Perante tal, Joana Bordalo e Sá considera que “este Executivo já está a ter o mesmo modus operandi que o anterior, uma total falta de respeito pelos médicos”, sublinhando que “a Fnam não compactua e repudia esta nova forma de valorização do trabalho suplementar que não traduz a natureza e penosidade do trabalho que está a ser exigido”.
A médica reforça ainda que a estrutura que dirige está disponível para negociar e que “já foram apresentadas várias propostas e datas para novas reuniões com a tutela, mas até agora sem resposta”. Em comunicado, a Fnam alertava também os médicos para o facto de “esta nova forma de pagamento ter a agravante de forçar os médicos, a partir de 1 de julho, ao trabalho suplementar sem limites até ao fim do ano, o que colocará em causa a segurança dos doentes, promoverá a exaustão dos médicos, violando uma vez mais o direito constitucional à conciliação entre a vida profissional e pessoal”.
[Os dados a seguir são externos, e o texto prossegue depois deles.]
(* ===== verification/IdentityFold.v ===== *)
(** * The fold over the transitions

    The walk ends, on any table; every step of it is a transition the identity
    before authorised and the one after accepted, and the greatest such; what
    it depends on is, for each identity, the rows it reads. *)

From Stdlib Require Import ZArith Lia.
From stdpp Require Import base tactics decidable countable option gmap sorting strings numbers list.
From S2P Require Import Prelude Bytes Hlc Cbor Wire Envelope DeviceCert Transition TransitionFacts IdentityChain Identity IdentitySiblings.
Open Scope Z_scope.

Lemma find_map_Some {A B} (f : A → option B) l y :
  find_map f l = Some y ↔ ∃ l1 x l2, l = l1 ++ x :: l2 ∧ f x = Some y ∧ Forall (λ z, f z = None) l1.
Proof.
  split.
  - induction l as [|z l IH]; [done|]. simpl. destruct (f z) as [y'|] eqn:E.
    + intros [= <-]. by exists [], z, l.
    + intros (l1 & x & l2 & -> & Hx & Hn)%IH. exists (z :: l1), x, l2. split_and!; [done|done|by constructor].
  - intros (l1 & x & l2 & -> & Hx & Hn). induction Hn as [|z l1 Hz _ IH]; simpl; [by rewrite Hx|by rewrite Hz].
Qed.
Lemma find_map_None {A B} (f : A → option B) l : find_map f l = None ↔ Forall (λ z, f z = None) l.
Proof.
  split.
  - induction l as [|z l IH]; [by constructor|]. simpl. destruct (f z) eqn:E; [done|]. intros. constructor; auto.
  - induction 1 as [|z l Hz _ IH]; [done|]. simpl. by rewrite Hz.
Qed.
(** Passing over elements that give nothing changes nothing. *)
Lemma find_map_filter {A B} (f : A → option B) (P : A → Prop) `{!∀ x, Decision (P x)} l :
  (∀ x, x ∈ l → ¬ P x → f x = None) → find_map f (filter P l) = find_map f l.
Proof.
  induction l as [|x l IH]; intros Hf; [done|]. rewrite filter_cons. simpl.
  assert (find_map f (filter P l) = find_map f l) as E by (apply IH; intros; apply Hf; [by right|done]).
  case_decide as Hp; simpl; [by rewrite E|]. rewrite (Hf x) by (done || by left). done.
Qed.

Section fold.
Context `{Ciborium, Crypto}.
Implicit Types (T : Table) (seen : gset bytes) (a b : bytes * bytes).

(** The row [r] carries the identity [a] to [b]. *)
Definition succeeds a b (r : Row) : Prop :=
  r_from r = a.1 ∧ ∃ body sigs, from_row a.1 (b.1, r) = Some (body, sigs) ∧
    verify_identity_transition body a.2 sigs = Ok tt ∧ tb_to_id_s_pub body = b.2.

Lemma from_row_fields from k r body s :
  from_row from (k, r) = Some (body, s) →
  tb_from body = from ∧ tb_to body = k ∧ tb_to_id_s_pub body = r_to_id_s_pub r ∧ tb_to_id_d_pub body = r_to_id_d_pub r ∧
  tb_roster_digest body = r_roster_digest r ∧ tb_shares_digest body = r_shares_digest r ∧
  prev_sig s = r_prev_sig r ∧ next_sig s = r_next_sig r ∧
  length k = 16%nat ∧ length (r_to_id_s_pub r) = 32%nat ∧ length (r_to_id_d_pub r) = 32%nat ∧
  length (r_roster_digest r) = 32%nat ∧ length (r_shares_digest r) = 32%nat ∧
  length (r_prev_sig r) = 64%nat ∧ length (r_next_sig r) = 64%nat.
Proof.
  unfold from_row, fixed_width. simpl. intros Hr.
  repeat case_decide; simpl in Hr; try done. injection Hr as <- <-. by split_and!.
Qed.

Lemma succeeds_id a b r : succeeds a b r → b.1 = identity_id_from_pub b.2 ∧ a.1 ≠ b.1 ∧ r_to_id_s_pub r = b.2.
Proof.
  intros (_ & body & sigs & (Hf & Ht & Hs & _)%from_row_fields & ((_ & Hb & Hne) & _)%verify_transition_ok & <-).
  rewrite Ht in Hb. rewrite Hf, Ht in Hne. done.
Qed.

Lemma verified_row_succeeds a k r :
  r_from r = a.1 → (verified_row a (k, r) = true) ↔ succeeds a (k, r_to_id_s_pub r) r.
Proof.
  intros Hf. unfold verified_row, succeeds. simpl. destruct (from_row a.1 (k, r)) as [[body s]|] eqn:E.
  - pose proof (from_row_fields _ _ _ _ _ E) as (_ & _ & Hs & _).
    destruct (verify_identity_transition body a.2 s) as [[]|] eqn:Ev; simpl; split; try done.
    + intros _. split; [done|]. by exists body, s.
    + intros (_ & ? & ? & [= <- <-] & Hv & _). congruence.
  - split; [done|]. by intros (_ & ? & ? & ? & _).
Qed.

Lemma candidate_Some T seen a x b :
  x ∈ siblings T a.1 →
  (candidate seen a x = Some b) ↔ x.1 = b.1 ∧ b.1 ∉ seen ∧ succeeds a b x.2.
Proof.
  intros [_ Hf]%elem_of_siblings. destruct x as [k r]. unfold candidate, succeeds. simpl in *.
  destruct (from_row a.1 (k, r)) as [[body s]|] eqn:E; simpl.
  - pose proof (from_row_fields _ _ _ _ _ E) as (_ & Ht & Hs & _). rewrite Ht.
    destruct b as [b1 b2]. simpl. split.
    + case_decide; [done|]. destruct (verify_identity_transition _ _ _) as [[]|] eqn:Ev; [|done].
      intros [= <- <-]. split_and!; [done|done|done|]. by exists body, s.
    + intros (-> & Hn & _ & body' & s' & E' & Ev & <-). rewrite E in E'. injection E' as <- <-.
      by rewrite decide_False, Ev by done.
  - split; [done|]. intros (<- & _ & _ & ? & ? & ? & _). simpl in *. congruence.
Qed.

Lemma candidate_None T seen a x :
  x ∈ siblings T a.1 → candidate seen a x = None → ∀ b, x.1 = b.1 → succeeds a b x.2 → b.1 ∈ seen.
Proof.
  intros Hx Hn b Hb Hs. destruct (decide (b.1 ∈ seen)) as [|Hns]; [done|].
  pose proof (proj2 (candidate_Some T seen a x b Hx) (conj Hb (conj Hns Hs))). congruence.
Qed.

(** ** One step *)

Definition read (T : Table) (from : bytes) : list (bytes * Row) :=
  take MAX_SIBLING_CANDIDATES (siblings T from).

Lemma elem_of_read T f x : x ∈ read T f → x ∈ siblings T f.
Proof. intros (i & Hi & _)%elem_of_take. by apply list_elem_of_lookup_2 in Hi. Qed.

(** The next link: the greatest row that verifies and is not on the chain. *)
Lemma next_link_Some T seen a b :
  next_link T seen a = Some b →
  b.1 ∉ seen ∧ ∃ r, T !! b.1 = Some r ∧ (b.1, r) ∈ read T a.1 ∧ succeeds a b r ∧
    ∀ c rc, (c.1, rc) ∈ read T a.1 → succeeds a c rc → rank_of (b.1, r) ≺ rank_of (c.1, rc) → c.1 ∈ seen.
Proof.
  unfold next_link. fold (read T a.1). intros (l1 & [k r] & l2 & El & Hc & Hn)%find_map_Some.
  assert ((k, r) ∈ read T a.1) as Hin by (rewrite El; apply elem_of_app; right; by left).
  pose proof (elem_of_read _ _ _ Hin) as Hs. apply (candidate_Some T) in Hc as (Hk & Hns & Hsu); [|done].
  simpl in *. subst k. split; [done|]. exists r. split_and!; [by apply elem_of_siblings in Hs as [? _]|done|done|].
  intros c rc Hcin Hcs Hlt. rewrite El in Hcin. apply elem_of_app in Hcin as [Hc|Hc].
  - rewrite Forall_forall in Hn. pose proof (Hn _ Hc) as Hcn.
    eapply (candidate_None T seen a (c.1, rc)); [|done|done|done]. apply elem_of_read. rewrite El. apply elem_of_app. by left.
  - exfalso. assert (StronglySorted sibling_ge ((b.1, r) :: l2)) as [_ Hall]%StronglySorted_inv.
    { eapply (StronglySorted_app_1_r _ l1). rewrite <-El. unfold read.
      eapply StronglySorted_sublist; [|apply (siblings_sorted T a.1)]. apply sublist_take. }
    apply elem_of_cons in Hc as [Heq|Hc].
    + rewrite Heq in Hlt. by apply tlt_irrefl in Hlt.
    + rewrite Forall_forall in Hall. by apply (Hall _ Hc).
Qed.

Lemma next_link_None T seen a :
  next_link T seen a = None → ∀ c r, (c.1, r) ∈ read T a.1 → succeeds a c r → c.1 ∈ seen.
Proof.
  unfold next_link. fold (read T a.1). intros Hn%find_map_None c r Hin Hs. rewrite Forall_forall in Hn.
  eapply (candidate_None T); [|by apply Hn| |done]; [by apply elem_of_read|done].
Qed.

(** ** The walk *)

Inductive walks (T : Table) : gset bytes → bytes * bytes → list (bytes * bytes) → Prop :=
  | walk_stop seen a : next_link T seen a = None → walks T seen a []
  | walk_step seen a b rest :
      next_link T seen a = Some b → walks T ({[b.1]} ∪ seen) b rest → walks T seen a (b :: rest).

Lemma walks_det T seen a l l' : walks T seen a l → walks T seen a l' → l = l'.
Proof.
  intros Hw. revert l'. induction Hw as [seen a Hn|seen a b rest Hn _ IH]; intros l' Hw'.
  - inversion Hw' as [|? ? c rest' Hn']; [done|congruence].
  - inversion Hw' as [? ? Hn'|? ? c rest' Hn' Hr']; [congruence|].
    assert (b = c) as <- by congruence. f_equal. by apply IH.
Qed.

Lemma chain_loop_walks fuel T seen a l : chain_loop fuel T seen a = Some l → walks T seen a l.
Proof.
  revert seen a l. induction fuel as [|fuel IH]; intros seen a l; [done|]. simpl.
  destruct (next_link T seen a) as [b|] eqn:E; [|by intros [= <-]; constructor].
  destruct (chain_loop fuel T _ b) as [rest|] eqn:Er; simpl; [|done]. intros [= <-].
  econstructor; [done|]. by apply IH.
Qed.

(** Every step uses up a row of the table. *)
Lemma chain_loop_total fuel T seen a : (size (dom T ∖ seen) < fuel)%nat → is_Some (chain_loop fuel T seen a).
Proof.
  revert seen a. induction fuel as [|fuel IH]; intros seen a Hf; [lia|]. simpl.
  destruct (next_link T seen a) as [b|] eqn:E; [|done].
  apply next_link_Some in E as (Hns & r & Hr & _).
  apply elem_of_dom_2 in Hr.
  assert (size (dom T ∖ ({[b.1]} ∪ seen)) < size (dom T ∖ seen))%nat by (apply subset_size; set_solver).
  destruct (IH ({[b.1]} ∪ seen) b) as [rest ->]; [lia|by eexists].
Qed.

Lemma walks_exists T seen a : ∃ l, walks T seen a l.
Proof.
  destruct (chain_loop_total (S (size (dom T ∖ seen))) T seen a) as [l Hl]; [lia|].
  exists l. by eapply chain_loop_walks.
Qed.

Lemma chain_identities_walks T start l :
  chain_identities T start = Some l ↔ ∃ rest, l = start :: rest ∧ walks T {[start.1]} start rest.
Proof.
  unfold chain_identities. destruct (chain_loop_total (S (size T)) T {[start.1]} start) as [rest Hr].
  { rewrite <-(size_dom T). apply Nat.lt_succ_r. apply subseteq_size. set_solver. }
  rewrite Hr. simpl. apply chain_loop_walks in Hr. split; [intros [= <-]; eauto|].
  intros (rest' & -> & Hw). do 2 f_equal. by eapply walks_det.
Qed.
Lemma chain_identities_total T start : ∃ rest, chain_identities T start = Some (start :: rest).
Proof.
  destruct (walks_exists T {[start.1]} start) as [rest Hw]. exists rest. apply chain_identities_walks. eauto.
Qed.

(** Tables whose reads agree have the same chain. *)
Lemma walks_read T T' seen a l : (∀ f, read T f = read T' f) → walks T seen a l → walks T' seen a l.
Proof.
  intros HT. induction 1 as [seen a Hn|seen a b rest Hn _ IH]; [apply walk_stop|eapply walk_step; [|done]];
    revert Hn; unfold next_link; fold (read T a.1) (read T' a.1); by rewrite HT.
Qed.
Lemma chain_read T T' start : (∀ f, read T f = read T' f) → chain_identities T start = chain_identities T' start.
Proof.
  intros HT. destruct (chain_identities_total T start) as [l Hl]. rewrite Hl. symmetry.
  apply chain_identities_walks in Hl as (rest & [= <-] & Hw). apply chain_identities_walks.
  exists l. split; [done|]. by eapply walks_read.
Qed.

(** ** What a walk is *)

Lemma walks_NoDup T seen a l : walks T seen a l → NoDup l.*1 ∧ ∀ b, b ∈ l → b.1 ∉ seen.
Proof.
  induction 1 as [seen a Hn|seen a b rest Hn _ [IHn IHs]]; [split; [constructor|by intros b ?%elem_of_nil]|].
  apply next_link_Some in Hn as [Hns _]. split.
  - cbn [fmap list_fmap]. constructor; [|done]. intros (c & Hc & Hin)%list_elem_of_fmap.
    apply IHs in Hin. set_solver.
  - intros c [->|Hc]%elem_of_cons; [done|]. apply IHs in Hc. set_solver.
Qed.

Lemma walks_length T seen a l : walks T seen a l → (length l ≤ size T)%nat.
Proof.
  intros Hw. pose proof (walks_NoDup _ _ _ _ Hw) as [Hnd _].
  assert (∀ b, b ∈ l → b.1 ∈ dom T) as Hd.
  { clear Hnd. induction Hw as [|seen a b rest Hn _ IH]; intros c Hc; [by apply elem_of_nil in Hc|].
    apply next_link_Some in Hn as (_ & r & Hr & _). apply elem_of_cons in Hc as [->|Hc]; [by eapply elem_of_dom_2|auto]. }
  rewrite <-(length_fmap fst l), <-(size_list_to_set (C := gset bytes) l.*1) by done. rewrite <-(size_dom T).
  apply subseteq_size. intros k. rewrite elem_of_list_to_set, list_elem_of_fmap. intros (b & -> & Hb). by apply Hd.
Qed.

(** Each step of a chain, with the identities reached before it. *)
Lemma walks_steps T seen a l i x y :
  walks T seen a l → (a :: l) !! i = Some x → (a :: l) !! S i = Some y →
  next_link T (list_to_set (take i l.*1) ∪ seen) x = Some y.
Proof.
  intros Hw. revert i. induction Hw as [seen a Hn|seen a b rest Hn _ IH]; intros i Hx Hy; [by destruct i|].
  destruct i as [|i]; simpl in *; simplify_eq.
  - by rewrite union_empty_l_L.
  - rewrite <-(IH i) by done. f_equal. set_solver.
Qed.
Lemma walks_end T seen a l x :
  walks T seen a l → last (a :: l) = Some x → next_link T (list_to_set l.*1 ∪ seen) x = None.
Proof.
  induction 1 as [seen a Hn|seen a b rest Hn _ IH]; intros Hx.
  - injection Hx as <-. simpl. by rewrite union_empty_l_L.
  - rewrite last_cons_cons in Hx. rewrite <-(IH Hx). f_equal. set_solver.
Qed.

Lemma chain_NoDup T start l : chain_identities T start = Some l → NoDup l.*1.
Proof.
  intros (rest & -> & Hw)%chain_identities_walks. apply walks_NoDup in Hw as [Hn Hs].
  cbn [fmap list_fmap]. constructor; [|done]. intros (b & Hb1 & Hin)%list_elem_of_fmap. apply Hs in Hin. set_solver.
Qed.

(** One identity, one link. *)
Lemma same_id (l : list (bytes * bytes)) a b : NoDup l.*1 → a ∈ l → b ∈ l → a.1 = b.1 → a = b.
Proof.
  intros Hnd [i Hi]%list_elem_of_lookup [j Hj]%list_elem_of_lookup Hab.
  assert (i = j) as ->; [|congruence].
  apply (NoDup_lookup _ _ _ a.1 Hnd); rewrite list_lookup_fmap; [by rewrite Hi|rewrite Hj; simpl; congruence].
Qed.

(** Every link but the first is a row of the table. *)
Lemma chain_member T start l b :
  chain_identities T start = Some l → b ∈ l → b = start ∨ ∃ r, T !! b.1 = Some r ∧ r_to_id_s_pub r = b.2.
Proof.
  intros (rest & -> & Hw)%chain_identities_walks. intros [->|Hb]%elem_of_cons; [by left|right].
  induction Hw as [seen a Hn|seen a c rest Hn _ IH]; [by apply elem_of_nil in Hb|].
  apply elem_of_cons in Hb as [->|Hb]; [|auto].
  apply next_link_Some in Hn as (_ & r & Hr & _ & Hs & _). exists r. split; [done|]. by eapply succeeds_id.
Qed.
End fold.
Ambos os sindicatos reforçam que aquilo que os médicos querem “não são mais suplementos ou incentivos para trabalho extra, são medidas que valorizem a remuneração base, que renegoceiem a carreira médica e a melhoria das condições de trabalho, porque só assim será possível fixar profissionais no SNS”, defendeu Joana Bordalo e Sá, que critica: “Há disponibilidade financeira por parte da tutela para o trabalho extra, para aumentar a retribuição aos prestadores de serviços, para transferir doentes para o setor privado só não há disponibilidade para valorizar a remuneração base. Isto só confirma falta de vontade política do ministério de Ana Paula Martins para negociar”.
Para o secretário-geral do SIM, o diploma apresentado esta semana “é mais do mesmo. Está-se a promover de novo as horas extras no SNS, que é precisamente o que os médicos não querem. A proposta não nos agrada e não tem o nosso acordo. Na reunião de amanhã (hoje) vamos ver o que vai ser posto em cima da mesa de negociação e qual é a vontade real deste Governo em valorizar os médicos. Se não houver essa vontade, naturalmente que iremos para outras formas de luta”.
O verão pode aquecer no SNS. Além dos constrangimentos que já existem nas urgências e em outros serviços por falta de médicos, pode ainda ser marcado por greves. Até agora, o Movimento de Médicos em Luta, que surgiu precisamente há um ano, regista mais de 500 assinaturas de médicos a mostrar disponibilidade para não fazerem mais horas extras e já 100 minutas de recusa assinadas.
O DN contactou tutela e soube que o diploma está mesmo agendado para a próxima reunião de conselho de ministros.